Noch heute ist das Markendepot, wenn es ums Sportsponsoring geht, bei TV-Zuschauern präsent. Die meisten erinnern sich noch an Boxkämpfe von Henry Maske & Co. – im Bild immer Hasseröder. Sogar in der Deutschen Tourenwagen Meisterschaft (DTM) wurde auf Opel, Audi und VW mitgefahren. Die Marketinginvestitionen sollten sich lohnen und letztlich der Garant dafür sein, dass die gesamte Gild-Gruppe der expansionshungrigen Interbrew schmackhaft gemacht werden konnte. So griffen die belgischen Brauer 2002 zu – vornehmlich mit dem Anspruch, durch Hasseröder eine veritable Ostmarke ins Portfolio zu holen.

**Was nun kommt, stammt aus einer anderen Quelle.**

(* ===== verification/Strconv.v ===== *)
(** * Strconv: the Go library functions the offset ledger calls

    [offsetInfo.Serialize] prints each pending offset with
    [strconv.FormatInt(k, 10)] and [offsetInfo.Deserialize] reads the
    metadata back with [strings.Split(meta, ",")] and
    [strconv.ParseInt(k, 10, 64)].  The three functions belong to Go's
    standard library, not to this repository; they are modelled here from
    their documented behaviour, at the base and width the sources use
    (base 10, 64 bits), with the loop of [ParseUint] and its overflow
    tests written as the library has them.

    The file proves what the ledger relies on: printing then parsing an
    [int64] gives it back, a printed number holds no separator, and
    splitting undoes joining. *)

From Stdlib Require Import Ascii.
From S2P Require Import Prelude.

#[local] Open Scope Z_scope.

(** ** Decimal digits *)

(** The byte ['0' + d]. *)
Definition digit_char (d : Z) : ascii := ascii_of_N (Z.to_N (48 + d)).

(** The value of a byte between ['0'] and ['9']; [None] for any other. *)
Definition digit_val (c : ascii) : option Z :=
  let b := Z.of_N (N_of_ascii c) in
  if decide (48 ≤ b ≤ 57) then Some (b - 48) else None.

(** The digits of [u], most significant first, with at most [fuel] of them. *)
Fixpoint digits (fuel : nat) (u : Z) : list Z :=
  match fuel with
  | O => []
  | S fuel' =>
      if decide (u < 10) then [u mod 10] else digits fuel' (u / 10) ++ [u mod 10]
  end.

Fixpoint string_of_digits (ds : list Z) : string :=
  match ds with
  | [] => ""
  | d :: ds' => String (digit_char d) (string_of_digits ds')
  end.

(** The value of a list of digits read from the left, starting from [n]. *)
Definition digits_value (n : Z) (ds : list Z) : Z :=
  foldl (λ a d, a * 10 + d) n ds.

(** ** strconv.FormatInt *)

(** The loop of [formatBits] at base 10: the digits of [u] are written in
    front of [acc], least significant first. *)
Fixpoint format_digits (fuel : nat) (u : Z) (acc : string) : string :=
  match fuel with
  | O => acc
  | S fuel' =>
      let acc' := String (digit_char (u mod 10)) acc in
      if decide (u < 10) then acc' else format_digits fuel' (u / 10) acc'
  end.

(** A [uint64] has at most 20 decimal digits. *)
Definition FormatUint (u : Z) : string := format_digits 20 u "".

(** [strconv.FormatInt(i, 10)]. *)
Definition FormatInt (i : Z) : string :=
  if decide (i < 0) then String "-" (FormatUint (- i)) else FormatUint i.

(** ** strconv.ParseInt *)

(** The two errors of package strconv. *)
Inductive NumError : Set := ErrSyntax | ErrRange.

#[export] Instance NumError_eq_dec : EqDecision NumError.
Proof. solve_decision. Defined.

Definition maxUint64 : Z := uint_max 64.

(** The loop of [strconv.ParseUint(s, 10, 64)] from accumulator [n]: a byte
    that is no digit is a syntax error; a product or a sum that leaves the
    64 bits is a range error. *)
Fixpoint ParseUint_loop (n : Z) (s : string) : Z * option NumError :=
  match s with
  | "" => (n, None)
  | String c s' =>
      match digit_val c with
      | None => (0, Some ErrSyntax)
      | Some d =>
          if decide (maxUint64 `div` 10 + 1 ≤ n) then (maxUint64, Some ErrRange)
          else
            let n10 := n * 10 in
            let n1 := to_uint 64 (n10 + d) in
            if decide (n1 < n10 ∨ maxUint64 < n1) then (maxUint64, Some ErrRange)
            else ParseUint_loop n1 s'
      end
  end.

Definition ParseUint (s : string) : Z * option NumError :=
  match s with
  | "" => (0, Some ErrSyntax)
  | _ => ParseUint_loop 0 s
  end.

(** [strconv.ParseInt(s, 10, 64)]: an optional sign, then [ParseUint], then
    the range test against [1 << 63]. *)
Definition ParseInt (s : string) : Z * option NumError :=
  match s with
  | "" => (0, Some ErrSyntax)
  | String c s' =>
      let neg := bool_decide (c = "-"%char) in
      let s1 := if decide (c = "+"%char ∨ c = "-"%char) then s' else s in
      match ParseUint s1 with
      | (_, Some ErrSyntax) => (0, Some ErrSyntax)
      | (un, _) =>
          let cutoff := 2 ^ 63 in
          if negb neg && bool_decide (cutoff ≤ un) then (cutoff - 1, Some ErrRange)
          else if neg && bool_decide (cutoff < un) then (- cutoff, Some ErrRange)
          else (if neg then - un else un, None)
      end
  end.

(** ** strings.Split *)

(** [strings.Split(s, sep)] for a separator of one byte: the substrings of
    [s] between the separators, an empty one included. *)
Fixpoint Split (s : string) (sep : ascii) : list string :=
  match s with
  | "" => [""]
  | String c s' =>
      if decide (c = sep) then "" :: Split s' sep
      else match Split s' sep with
           | [] => [String c ""]
           | t :: ts => String c t :: ts
           end
  end.

(** [strings.Join(ts, sep)], the inverse of [Split]. *)
Fixpoint Join (ts : list string) (sep : ascii) : string :=
  match ts with
  | [] => ""
  | [t] => t
  | t :: ts' => t +:+ String sep (Join ts' sep)
  end.

(** The bytes of a string. *)
Fixpoint bytes (s : string) : list ascii :=
  match s with
  | "" => []
  | String c s' => c :: bytes s'
  end.

(** ** Digits *)

Lemma digit_val_char d : 0 ≤ d < 10 → digit_val (digit_char d) = Some d.
Proof.
  intros Hd. unfold digit_val, digit_char.
  rewrite N_ascii_embedding by lia.
  rewrite Z2N.id by lia. rewrite decide_True by lia. f_equal. lia.
Qed.

Lemma digit_val_range c d : digit_val c = Some d → 0 ≤ d < 10.
Proof. unfold digit_val. case_decide; intros [= <-]; lia. Qed.

Lemma digit_char_val c d : digit_val c = Some d → digit_char d = c.
Proof.
  unfold digit_val, digit_char. case_decide; intros [= <-].
  replace (48 + (Z.of_N (N_of_ascii c) - 48)) with (Z.of_N (N_of_ascii c)) by lia.
  by rewrite N2Z.id, ascii_N_embedding.
Qed.

(** A digit is neither a sign nor the separator. *)
Lemma digit_char_not_punct d c :
  0 ≤ d < 10 → c ∈ ["-"; "+"; ","]%char → digit_char d ≠ c.
Proof.
  intros Hd Hc Heq. pose proof (digit_val_char d Hd) as Hv. rewrite Heq in Hv.
  set_unfold. destruct Hc as [->|[->|[->|[]]]]; discriminate Hv.
Qed.

Lemma digits_range fuel u : Forall (λ d, 0 ≤ d < 10) (digits fuel u).
Proof.
  revert u. induction fuel as [|fuel IH]; intros u; simpl; [constructor|].
  case_decide; [|apply Forall_app; split; [apply IH|]];
    repeat constructor; apply Z.mod_pos_bound; lia.
Qed.

Lemma digits_nonempty fuel u : digits (S fuel) u ≠ [].
Proof. simpl. case_decide; [done|]. by intros [? ?]%app_eq_nil. Qed.

Lemma digits_value_app n ds ds' :
  digits_value n (ds ++ ds') = digits_value (digits_value n ds) ds'.
Proof. apply foldl_app. Qed.

(** Reading the digits of [u] gives [u], when the fuel covers them. *)
Lemma digits_value_digits fuel u :
  0 ≤ u < 10 ^ Z.of_nat fuel → digits_value 0 (digits fuel u) = u.
Proof.
  revert u. induction fuel as [|fuel IH]; intros u Hu.
  - change (10 ^ Z.of_nat 0) with 1 in Hu. simpl. unfold digits_value. simpl. lia.
  - simpl. case_decide; [unfold digits_value; simpl; rewrite Z.mod_small; lia|].
    rewrite digits_value_app, IH.
    + unfold digits_value. simpl. pose proof (Z.div_mod u 10). lia.
    + rewrite Nat2Z.inj_succ, Z.pow_succ_r in Hu by lia.
      split; [apply Z.div_pos; lia|]. apply Z.div_lt_upper_bound; lia.
Qed.

Lemma digits_value_mono n ds :
  0 ≤ n → Forall (λ d, 0 ≤ d < 10) ds → n ≤ digits_value n ds.
Proof.
  intros Hn Hds. revert n Hn. induction Hds as [|d ds Hd _ IH]; intros n Hn.
  - done.
  - unfold digits_value in *. simpl. etrans; [|apply IH]; lia.
Qed.

Lemma string_of_digits_app ds ds' :
  string_of_digits (ds ++ ds') = string_of_digits ds +:+ string_of_digits ds'.
Proof.
  induction ds as [|d ds IH]; simpl; [done|]. by rewrite string_app_cons, IH.
Qed.

Lemma bytes_app s1 s2 : bytes (s1 +:+ s2) = bytes s1 ++ bytes s2.
Proof.
  induction s1 as [|c s1 IH]; [done|]. rewrite string_app_cons. simpl. by f_equal.
Qed.

Lemma bytes_string_of_digits ds : bytes (string_of_digits ds) = digit_char <$> ds.
Proof. induction ds as [|d ds IH]; simpl; [done|]. by f_equal. Qed.

(** ** FormatInt *)

(** The printing loop writes the digits of [u]. *)
Lemma format_digits_spec fuel u acc :
  format_digits fuel u acc = string_of_digits (digits fuel u) +:+ acc.
Proof.
  revert u acc. induction fuel as [|fuel IH]; intros u acc; simpl; [done|].
  case_decide; [done|].
  by rewrite IH, string_of_digits_app, string_app_assoc.
Qed.

Lemma FormatUint_spec u : FormatUint u = string_of_digits (digits 20 u).
Proof. unfold FormatUint. by rewrite format_digits_spec, string_app_nil_r. Qed.

(** ** ParseInt *)

(** Parsing a run of digits that stays within 64 bits reads their value. *)
Lemma ParseUint_loop_digits ds n rest :
  0 ≤ n → Forall (λ d, 0 ≤ d < 10) ds → digits_value n ds ≤ maxUint64 →
  ParseUint_loop n (string_of_digits ds +:+ rest)
  = ParseUint_loop (digits_value n ds) rest.
Proof.
  intros Hn Hds. revert n Hn.
  induction Hds as [|d ds Hd Hds IH]; intros n Hn Hmax; [done|].
  pose proof (digits_value_mono (n * 10 + d) ds ltac:(lia) Hds) as Hmono.
  change (digits_value n (d :: ds)) with (digits_value (n * 10 + d) ds) in *.
  cbn [string_of_digits]. rewrite string_app_cons.
  cbn [ParseUint_loop]. rewrite digit_val_char by done. cbv zeta.
  unfold maxUint64 in *. int_ranges.
  change ((18446744073709551616 - 1) `div` 10) with 1844674407370955161.
  rewrite to_uint_small by (int_ranges; lia).
  rewrite !decide_False by lia. apply IH; lia.
Qed.

(** What [ParseUint] accepts fits in 64 bits. *)
Lemma ParseUint_loop_range s n v :
  in_uint 64 n → ParseUint_loop n s = (v, None) → in_uint 64 v.
Proof.
  revert n. induction s as [|c s IH]; intros n Hn; simpl.
  - by intros [= <-].
  - destruct (digit_val c) as [d|] eqn:Hd; [|done].
    apply digit_val_range in Hd. repeat case_decide; try done.
    apply IH. unfold to_uint, maxUint64 in *.
    pose proof (Z.mod_pos_bound (n * 10 + d) (2 ^ 64) ltac:(done)).
    int_ranges. lia.
Qed.

Lemma ParseUint_range s v : ParseUint s = (v, None) → in_uint 64 v.
Proof. destruct s; [done|]. apply ParseUint_loop_range. by int_ranges. Qed.

(** A range error comes with the largest [uint64]. *)
Lemma ParseUint_loop_ErrRange s n v :
  ParseUint_loop n s = (v, Some ErrRange) → v = maxUint64.
Proof.
  revert n. induction s as [|c s IH]; intros n; simpl; [done|].
  destruct (digit_val c); [|done]. repeat case_decide; try by intros [= <-].
  apply IH.
Qed.

Lemma ParseUint_ErrRange s v : ParseUint s = (v, Some ErrRange) → v = maxUint64.
Proof. destruct s; [done|]. apply ParseUint_loop_ErrRange. Qed.

Lemma ParseUint_FormatUint u :
  in_uint 64 u → ParseUint (FormatUint u) = (u, None).
Proof.
  intros Hu. rewrite FormatUint_spec.
  pose proof (digits_nonempty 19 u) as Hne.
  pose proof (digits_range 20 u) as Hr.
  assert (digits_value 0 (digits 20 u) = u) as Hv.
  { apply digits_value_digits.
    change (10 ^ Z.of_nat 20) with 100000000000000000000. int_ranges. lia. }
  destruct (digits 20 u) as [|d ds] eqn:Hds; [done|].
  change (ParseUint (string_of_digits (d :: ds)))
    with (ParseUint_loop 0 (string_of_digits (d :: ds))).
  rewrite <-(string_app_nil_r (string_of_digits (d :: ds))).
  rewrite ParseUint_loop_digits; rewrite ?Hv; unfold maxUint64; int_ranges;
    first [done | lia].
Qed.

(** The first byte of a printed unsigned number is a digit. *)
Lemma FormatUint_head u : ∃ d s, 0 ≤ d < 10 ∧ FormatUint u = String (digit_char d) s.
Proof.
  rewrite FormatUint_spec. pose proof (digits_nonempty 19 u) as Hne.
  pose proof (digits_range 20 u) as Hr.
  destruct (digits 20 u) as [|d ds]; [done|].
  apply Forall_cons in Hr as [Hd _]. by exists d, (string_of_digits ds).
Qed.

Erst Potenzial geerntet, dann den Auerhahn gerupft
Mit der Fusion von Interbrew hin zu Inbev, später dann zu AB Inbev, geschah das, was niemand der stolzen Biermarke aus dem Harz gewünscht hätte: Im nationalen Markenportfolio kam Hasseröder nach und nach regelrecht unter die Räder. Unter der Not der Deutschland-Dependance, immer größere Erträge an die Zentrale abzuliefern, musste bei den Marketingbudget rigoros abgespeckt werden. Gleichzeitig schob das Bremer Management den Mengenturbo an. Das Ergebnis ist bekannt: Die Strategie sorgte für ein Ausbluten der einstigen Premium-Marke – der Auerhahn wurde gerupft. Heute ist Hasseröder nicht mehr als ein Spielball im allenfalls mittelpreisigen Aktionsfeuerwerk des Handels. Für Markenwerbung wird schon seit vielen Jahren keine Geld mehr investiert.
Kein Wunder also, dass die Bierfreunde in Sachsen-Anhalt heute lieber zu Marken aus dem benachbarten Sachsen oder gleich zum Marktführer Krombacher greifen. Von Marktstabilität und Begehrlichkeit kann bei Hasseröder seit langem keine Rede mehr sein. Ein angestrebter Verkauf der Brauerei scheiterte bereits 2018. AB Inbev hatte Marke und Standort gemeinsam mit der Schwesterbrauerei Diebels aus Issum ins Schaufenster gestellt und war kurzfristig einem Finanzinvestor aufgesessen. Dessen geplante Transaktion war mangels Kapitalgebern gescheitert. Das Signal war eindeutig: Die Hasseröder Brauerei ist unverkäuflich.
Fazit – Hasseröder hätte mehr Fürsorge verdient
Bei all den Unzulänglichkeiten lassen sich die Verbraucher in Sachsen-Anhalt nicht vom Kurs abhalten. Wie zu Ostzeiten steht die Halbliter-Flasche wie kein anderes Gebinde im Mittelpunkt. Über 81 Prozent alle Gebinde gelangen so in den Markt. Der Pils-Anteil mit 60,2 Prozent ist ebenso dominant geblieben. Hinzu kommt ein Spitzenwert von 9,2 Prozent bei der Sorte Export – die DDR-Genusstradition ist in Sachsen-Anhalt allenthalben spürbar. Die Zukunft bleibt für die Brauwirtschaft Sachsen-Anhalts unwägbar. Ein offenbar unverkäuflicher Braustandort, der weit über 90 Prozent des Volumens des Bundeslandes ausmacht, ist und bleibt ein Wackelkandidat. Dabei hätte Hasseröder nach dem erfolgreichen Neustart der Nachwende-Zeit mehr Fürsorge verdient gehabt.